By Tim Gihring
Erika Lee’s grandfather came to the United States from China in 1918, sailing into the harbor of San Francisco. He was 16, a farmer’s son. The Chinese Exclusion Act, which was designed to stop nearly all Chinese immigrants from entering the country, had been in place for 36 years. But he had paid a thousand dollars for papers from a merchant, one of the few classes of Chinese immigrants allowed in, a man who had agreed to claim him as a son.
Lee’s grandfather memorized his new identity: new name, new family history, everything. After a couple of weeks off shore, in detention on Angel Island, including medical exams and 145 questions about his paper family back home, he stepped onto American soil as a new man in a new country.

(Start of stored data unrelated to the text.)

(** From [m] to [m'] no address space of [ρ] changes, and no page of the kernel. *)
Record calm ρ m ρ' m' : Prop := {
  cm_root : forall r, uroot ρ r -> uroot ρ' r;
  cm_view : forall r va, uroot ρ r -> 0 <= va < MAXVA -> ubyte m' r va = ubyte m r va;
  cm_valid : forall r v, uroot ρ r -> 0 <= v < TOPVPN -> has (pt m' r v) PTE_V = has (pt m r v) PTE_V;
  cm_top : forall r v, uroot ρ r -> NVPN <= v < TOPVPN -> pt m' r v = pt m r v;
  cm_kern : forall p, ρ p = RKern -> ρ' p = RKern;
  cm_mem : forall x, ρ (PGROUNDDOWN x) = RKern -> mem m' x = mem m x
}.

Lemma calm_refl ρ m : calm ρ m ρ m.
Proof. by split. Qed.

Lemma calm_delta ρ0 m0 ρ m ρ' m' r V :
  calm ρ0 m0 ρ m -> delta ρ m ρ' m' r V -> (forall v, V v -> ~ uroot ρ0 r) -> calm ρ0 m0 ρ' m'.
Proof.
  intros [A1 A2 A3 A4 A5 A6] [B1 B2 B3 B4 B5 B6] Hn.
  assert (forall r' v, uroot ρ0 r' -> ~ (r' = r /\ V v)) as Hne by (intros r' v Hr [-> Hv]; by apply (Hn v)). split.
  - intros r' Hr. by apply B1, A1.
  - intros r' va Hr Hva. rewrite B2; [by apply A2|by apply A1|done|by apply Hne].
  - intros r' v Hr Hv. rewrite B3; [by apply A3|by apply A1|done|by apply Hne].
  - intros r' v Hr Hv. rewrite B4; [by apply A4|by apply A1|done|by apply Hne].
  - intros p Hp. rewrite B5; [by apply A5|]. left. by apply A5.
  - intros x Hx. rewrite B6; [by apply A6|]. left. by apply A5.
Qed.

Lemma calm_quiet ρ0 m0 ρ m ρ' m' : calm ρ0 m0 ρ m -> quiet ρ m ρ' m' -> calm ρ0 m0 ρ' m'.
Proof. intros Hc Hq. by apply (calm_delta _ _ _ _ _ _ 0 (fun _ => False) Hc (Hq _ _)). Qed.

Lemma calm_born ρ0 m0 ρ m ρ' m' r : calm ρ0 m0 ρ m -> born ρ m ρ' m' r -> calm ρ0 m0 ρ' m'.
Proof.
  intros [A1 A2 A3 A4 A5 A6] [_ B1 B2 B3 B4 B5 B6]. split.
  - intros r' Hr. apply B1. left. by apply A1.
  - intros r' va Hr Hva. rewrite B2; [by apply A2|by apply A1|done].
  - intros r' v Hr Hv. rewrite B3; [by apply A3|by apply A1|done].
  - intros r' v Hr Hv. rewrite B4; [by apply A4|by apply A1|done].
  - intros p Hp. rewrite B5; [by apply A5|]. left. by apply A5.
  - intros x Hx. rewrite B6; [by apply A6|]. left. by apply A5.
Qed.

Lemma calm_gone ρ0 m0 ρ m ρ' m' r : calm ρ0 m0 ρ m -> gone ρ m ρ' m' r -> ~ uroot ρ0 r -> calm ρ0 m0 ρ' m'.
Proof.
  intros [A1 A2 A3 A4 A5 A6] [B1 B2 B3 B4 B5 B6] Hn.
  assert (forall r', uroot ρ0 r' -> r' <> r) as Hne by by intros r' Hr ->. split.
  - intros r' Hr. apply B1. auto.
  - intros r' va Hr Hva. rewrite B2 by auto. by apply A2.
  - intros r' v Hr Hv. rewrite B3 by auto. by apply A3.
  - intros r' v Hr Hv. rewrite B4 by auto. by apply A4.
  - intros p Hp. rewrite B5; [by apply A5|]. left. by apply A5.
  - intros x Hx. rewrite B6; [by apply A6|]. left. by apply A5.
Qed.

(** The lock state of the hart does not matter. *)
Lemma cinv_set_hart ρ l own m h : cinv ρ l own m -> cinv ρ l own (set_hart h m).
Proof. intros [Ht Hb]. split; [by apply tinv_hart|done]. Qed.

Lemma calm_hart ρ0 m0 ρ m h : calm ρ0 m0 ρ m -> calm ρ0 m0 ρ (set_hart h m).
Proof. by intros []. Qed.
Lemma wp_iput_last D V L o s ip (Q : unit -> kernel -> Prop) :
  let x := inodes s ip in
  linv D V L [] o s -> 1 <= o -> Z.of_nat (length L + length (bit_blocks sb0) + 1) < LOGSIZE - 1 -> sb s = sb0 -> i_dev x = dev ->
  doomed x -> sl_locked (i_lock x) = 0 -> file_ok sb0 start V x -> inode_typed x -> inode_block S0 sb0 start (iblock sb0 (i_inum x)) ->
  (forall s' V' L' x', file_freed S0 sb0 start V x V' x' -> i_type x' = 0 -> i_valid x' = 0 -> i_ref x' = 0 -> sl_locked (i_lock x') = 0 ->
     lframe (put_inode ip x' s) s' -> linv D V' L' [] o s' -> Q tt s') ->
  wp (iput ip) n s Q.
Proof.
  intros x Hl Ho HL Hsb Hid Hdoom Hfree Hx Hty Hib HQ. pose proof (linv_runs _ _ _ _ _ _ _ Hl) as [Hh Hme _ _].
  unfold iput, iget_. apply wp_bind. eapply wp_lock; [lia|exact Hh|apply not_elem_of_nil|].
  intros h1 H1. apply wp_bind, wp_gets. rewrite doomed_test. change (inodes (hk h1 s) ip) with x.
  rewrite bool_decide_eq_true_2 by done. cbn [when]. apply wp_bind, wp_bind.
  eapply (wp_acquiresleep (c := c) (me := me) (SLinode ip)); [lia|exact H1|by apply not_elem_of_cons; split; [|apply not_elem_of_nil]|done|done|].
  intros h2 H2. cbn [sl_set sl_get]. rewrite upd_put_inode. change (inodes (hk h1 s) ip) with x. change (procs (hk h1 s) me) with (procs s me).
  set (x1 := set_i_lock _ x). apply wp_bind. eapply wp_unlock; [exact H2|]. intros h3 H3.
  change (hk h3 (hk h2 (put_inode ip x1 (hk h1 s)))) with (hk h3 (put_inode ip x1 s)).
  assert (linv D V L [] o (hk h3 (put_inode ip x1 s))) as L1 by (apply linv_hk; [done|]; by apply linv_inodes).
  set (s1 := hk h3 _) in *. assert (inodes s1 ip = x1) as E1 by apply (put_inode_at ip x1 s).
  eapply wp_iput_free; rewrite ?E1; [exact L1|done|done|done|done|by destruct Hx|by destruct Hty|done|].
  intros s2 V2 L2 x2 Hff Ht Hv Hr Hlk F2 L2'. eapply wp_lock; [lia|apply (linv_runs _ _ _ _ _ _ _ L2')|apply not_elem_of_nil|].
  intros h4 H4. eapply wp_iput_drop; [exact L2'|exact H4|]. intros s3 F3 L3. rewrite (lframe_inodes _ _ F2), put_inode_at in F3.
  eapply (HQ s3 V2 L2 (set_i_ref (i_ref x2 - 1) x2)); try done.
  - apply file_freed_drop. by eapply (file_freed_same V x x1).
  - cbn. rewrite Hr. change (i_ref x1) with (i_ref x). destruct Hdoom as [-> _]. done.
  - etrans; [|exact F3]. apply (lframe_put_after ip x2). etrans; [|exact F2]. apply (lframe_put_after ip x1), lframe_hart.
Qed.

Lee grew up knowing few of these details. It wasn’t until college that she learned of the Chinese Exclusion Act, which was strengthened in 1924 to preclude all Chinese immigration before being repealed in 1943, against the backdrop of World War II. (China had become an ally against Japan, and the tide of American xenophobia turned toward Japanese Americans instead.)

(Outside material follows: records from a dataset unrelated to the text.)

(* ===== verification/FsCreate.v ===== *)
(** * Making files

    [ialloc] of [src/kernel/fs.c] and [create] of [src/kernel/sysfile.c]: a free
    inode gets a type, and a directory a name for it. *)

From stdpp Require Import gmap.
From S2P Require Import Prelude Riscv Spinlock Str Kalloc Kernel Proc Sleeplock Bio Log Fs Uart Printf File ProcLife Exec Syscall Sysfile KernelWp Ring BioProof LogProof LogOps FsBlocks FsInode FsFile FsWrite FsRead FsDir FsUser FileProof FsFree Paths FsPath.

(** ** Inodes on the disk *)

Section inodes.
Context (sb0 : superblock).

(** The inode blocks are not beyond the end of the disk's numbering. *)
Definition inodes_fit : Prop := 0 <= sb_inodestart sb0 /\ sb_inodestart sb0 + sb_ninodes sb0 / IPB < 2 ^ 32.

(** The block of inode [inum] changes, in the place of this inode only. *)
Definition only_inode (V V' : Z -> bytes) (inum : Z) : Prop :=
  (forall b, b <> iblock sb0 inum -> V' b = V b) /\
  forall y, y < dinode_off inum \/ dinode_off inum + sizeof_dinode <= y -> V' (iblock sb0 inum) y = V (iblock sb0 inum) y.

Lemma iblock_inj i j : inodes_fit -> 0 <= i < sb_ninodes sb0 -> 0 <= j < sb_ninodes sb0 -> iblock sb0 i = iblock sb0 j -> i <> j -> i mod IPB <> j mod IPB.
Proof.
  unfold inodes_fit, iblock, IBLOCK. change IPB with 16. intros Hf Hi Hj. rewrite !u32_small by (Z.div_mod_to_equations; lia).
  intros E Hne E2. apply Hne. Z.div_mod_to_equations. lia.
Qed.

Lemma node_same V V' j : (forall y, dinode_off j <= y < dinode_off j + sizeof_dinode -> V' (iblock sb0 j) y = V (iblock sb0 j) y) -> same_dinode (node sb0 V' j) (node sb0 V j).
Proof. intros He. apply on_disk_get. eapply on_disk_ext; [exact He|]. by split. Qed.

Lemma only_inode_other V V' i j :
  inodes_fit -> 0 <= i < sb_ninodes sb0 -> 0 <= j < sb_ninodes sb0 -> only_inode V V' i -> j <> i -> same_dinode (node sb0 V' j) (node sb0 V j).
Proof.
  intros Hf Hi Hj [Hb Ho] Hne. apply node_same. intros y Hy. destruct (decide (iblock sb0 j = iblock sb0 i)) as [E|E]; [|by rewrite Hb].
  rewrite E. apply Ho. pose proof (dinode_offs_ne _ _ (iblock_inj j i Hf Hj Hi E Hne)). lia.
Qed.

(** The bytes of an inode that [ialloc] has just taken. *)
Definition typed_dinode (o type : Z) (d : bytes) : bytes := Str.st 2 (memset d o 0 sizeof_dinode) o type.

Lemma typed_dinode_out o type d y : y < o \/ o + sizeof_dinode <= y -> typed_dinode o type d y = d y.
Proof.
  intros Hy. unfold typed_dinode. rewrite st_out by (unfold sizeof_dinode in *; cbn; lia). rewrite memset_spec by done. by rewrite decide_False by lia.
Qed.

(** An inode without contents. *)
Definition blank (inum type : Z) : inode := mkInode 0 inum 0 (mkSleep 0 "" 0) 0 type 0 0 0 0 (fun _ => 0).

Lemma typed_dinode_on_disk o type d inum : - 2 ^ 15 <= type < 2 ^ 15 -> on_disk (typed_dinode o type d) o (blank inum type).
Proof.
  intros Ht. assert (forall a k, o + 2 <= a -> a + Z.of_nat k <= o + sizeof_dinode -> ld k (typed_dinode o type d) a = 0) as Hz.
  { intros a k H1 H2. unfold typed_dinode. rewrite ld_st_sep by (cbn; lia). apply ld_zero. intros x Hx.
    rewrite memset_spec by done. rewrite decide_True by lia. done. }
  split; unfold di_type, di_major, di_minor, di_nlink, di_size, di_addr.
  - unfold typed_dinode. rewrite ld_st. by apply s16_u16.
  - rewrite Hz by (unfold sizeof_dinode; cbn; lia). done.
  - rewrite Hz by (unfold sizeof_dinode; cbn; lia). done.
  - rewrite Hz by (unfold sizeof_dinode; cbn; lia). done.
  - rewrite Hz by (unfold sizeof_dinode; cbn; lia). done.
  - intros i Hi. rewrite Hz by (unfold sizeof_dinode, NDIRECT in *; cbn; lia). done.
Qed.

End inodes.

(** ** A change of an inode block leaves files as they are *)

Section meta.
Context (S0 : Z) (sb0 : superblock) (start : Z) (Hly : layout_ok S0 sb0 start).
Context (V V' : Z -> bytes) (blk : Z) (Hblk : inode_block S0 sb0 start blk) (Hsame : forall b, b <> blk -> V' b = V b).

Lemma meta_in_use b : 0 <= b < sb_size sb0 -> in_use sb0 V' b = in_use sb0 V b.
Proof. intros Hb. unfold in_use. rewrite Hsame; [done|]. intros E. by apply (ib_bits _ _ _ _ Hblk b). Qed.

Lemma meta_used b : used sb0 start V' b <-> used sb0 start V b.
Proof. split; intros [Ha Hu]; split; try done; apply (area_range S0 sb0 start Hly) in Ha; [rewrite <-meta_in_use|rewrite meta_in_use]; (done || lia). Qed.

Lemma meta_block b : used sb0 start V b -> V' b = V b.
Proof. intros [Ha _]. apply Hsame. intros ->. by apply (ib_area _ _ _ _ Hblk). Qed.

Lemma meta_iaddr x bn : file_ok sb0 start V x -> iaddr V' x bn = iaddr V x bn.
Proof. intros Hx. apply iaddr_ext. intros Hne. apply meta_block. by destruct (fk_ind _ _ _ _ Hx). Qed.

Lemma meta_file_ok x : file_ok sb0 start V x -> file_ok sb0 start V' x.
Proof.
  intros Hx. pose proof Hx as [A1 A2 A3 A4]. split.
  - destruct A1; [by left|right]. by apply meta_used.
  - intros bn Hb. rewrite meta_iaddr by done. destruct (A2 bn Hb); [by left|right]. by apply meta_used.
  - intros b1 b2 H1 H2. rewrite !meta_iaddr by done. by apply A3.
  - intros bn Hb. rewrite meta_iaddr by done. by apply A4.
Qed.

Lemma meta_filled x : file_ok sb0 start V x -> filled V x -> filled V' x.
Proof. intros Hx Hf bn H1 H2. rewrite meta_iaddr by done. by apply Hf. Qed.

Lemma meta_fbyte x i : file_ok sb0 start V x -> filled V x -> 0 <= i < i_size x -> i_size x <= MAXFILE * BSIZE -> fbyte V' x i = fbyte V x i.
Proof.
  intros Hx Hf Hi Hm. unfold fbyte. rewrite meta_iaddr by done. change BSIZE with 1024 in *.
  assert (0 <= i / 1024 < MAXFILE) as Hb by (Z.div_mod_to_equations; lia).
  destruct (fk_addr _ _ _ _ Hx (i / 1024) Hb) as [E|E]; [|by rewrite meta_block].
  exfalso. apply (Hf (i / 1024)); [lia| |done]. change BSIZE with 1024. Z.div_mod_to_equations. lia.
Qed.

Lemma meta_dir x : file_ok sb0 start V x -> filled V x -> dir_ok V x -> dir_ok V' x /\ dir_map V' x = dir_map V x.
Proof.
  intros Hx Hf [B1 B2 B3 B4]. split.
  - split; try done. intros i Hi. rewrite meta_fbyte by (done || lia). by apply B4.
  - unfold dir_map. f_equal. apply dir_from_ext. intros j Hj. unfold dent, fbytes. apply list_fmap_ext. intros k b [-> Hk]%lookup_seqZ.
    apply meta_fbyte; try done; unfold sizeof_dirent in *; [Z.div_mod_to_equations; lia|lia].
Qed.

Lemma meta_reserved : reserved sb0 start V -> reserved sb0 start V'.
Proof. intros Hr b H1 H2. rewrite meta_in_use by lia. by apply Hr. Qed.

Lemma meta_ndebt x : ndebt sb0 V' x = ndebt sb0 V x.
Proof.
  unfold ndebt, nfree. do 3 f_equal. apply filter_ext_in. intros b Hb%elem_of_seqZ. by rewrite meta_in_use by lia.
Qed.

End meta.

(** ** ialloc *)

Section ialloc.
Context {c me dev : Z} {LY : Layout} {DEV : BlockDev} {DOK : BlockDevOk c me}.
Context (S0 : Z) (Hdev : 0 <= dev < 2 ^ 31) (HS0 : 0 <= S0 /\ S0 + LOGSIZE < 2 ^ 31).
Context (n : nat) (Hn : (Z.to_nat NBUF < n)%nat) (Hdn : (dfuel < n)%nat).
Context (sb0 : superblock).

Abbreviation linv := (linv (c := c) (me := me) (dev := dev) S0).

The subject had just never come up, at home or school. “The standard narratives about American history left a lot of people out,” she says of her education in the 1970s and ’80s. “That’s not surprising, in many ways, and we’ve done a much better job since of telling the darker chapters of history.”
Lee is now one of those historians. A distinguished professor at the University of Minnesota, she’s the director of its Immigration History Research Center and the author of several books on the history of immigration, including The Making of Asian America: A History and, most recently, America for Americans: A History of Xenophobia in the United States. She served as an advisor to Mia on bringing the current exhibition “When Home Won’t Let You Stay: Art and Migration” from the Institute of Contemporary Art in Boston, and reconstituting it in the Twin Cities with the perspectives of the area’s distinct immigrant communities.
She grew up in the San Francisco Bay Area, and says her family—like the history books—didn’t delve too deeply into what, for them, was historical trauma. “They were so focused on proving that they were—and could be—true Americans that they did not want to dwell on the past and bring up these pretty traumatic memories,” she says. “They wanted to send their children and grandchildren forward to achieve whatever that American dream might be that had sent them from China in the first place.”
In her latest book, she has expanded her focus to the xenophobia that has countered nearly all immigration at almost every turn in the history of the United States, going back to Benjamin Franklin opposing an influx of Germans in the 1750s. To understand this history, in which the same arguments are used against one group of people after another (they’ll never respect our ways, they’ll take our jobs, there’s too many of them) is to understand something about “Americanness.” Indeed, as each group of immigrants succeeds in becoming more “American,” they take on some version of this dark and persistent characteristic.
“History is built on precedent,” Lee says. “So when we’ve treated one group unfairly, it’s easy to extend that worldview to another group. Sometimes those who’ve recently been excluded have turned around and found another group to marshal Americans’ attention towards, unfortunately. It’s a way of expressing one’s Americanness to be exclusionary and to point to foreigners as dangerous.”
The Melting Pot Paradox
Lee used to explain American xenophobia to her university students more or less the ways historians have long thought about it, that sometimes we’ve been more accepting of immigrants and sometimes we have not. Or that we’ve evolved, learned our lesson, never to fully return to the xenophobia of the past. But around 2015, in the run-up to the presidential election, Lee concluded that wasn’t really accurate.
“I realized that after two terms of our first African American president and 50 years after the Civil Rights Movement, this was still happening,” she says. “And in even more cruel and explicitly racist ways than we had thought were long over.”
And yet, as barriers to immigration have gone up once again in the United States, there has also been an outpouring of support, from marches against the Muslim ban to yard signs celebrating diversity—a contradiction that is now at the heart of Lee’s research.
“Through the historical record, I realized it’s not one or the other,” she says. “It’s not ebbing and swelling, or rising and stopping, it’s happening simultaneously.”
How people perceive immigration, she says, may ultimately depend on how it is framed. Do we think of it as a legal question, framed around the divisive issue of illegal border crossings? Or do we think of it as a question of motivation, a universal truth of human need?
Understanding the culture of immigrants—seeing people the way they see themselves, in their art, their food, their music, their poetry—can move the conversation into that universal space. Our art and culture reflect our values, our motivations, our roots—the things we’re attached to. The things that comprise our home. To a historian like Lee, looking at myriad streams of migration over millennia, one simple thing binds them all together: no one leaves home unless they have to.
“It’s not that people are waking up one day and saying, I’m going to leave everything that’s familiar, my family and friends, because I want to break into the United States,” she says. “Laws be damned, I want to take something from those Americans. Migrants are rooted in our home—we’re human. But when something happens that makes it necessary to leave—when home won’t let you stay—then people will go to any lengths to seek refuge. They have throughout history.”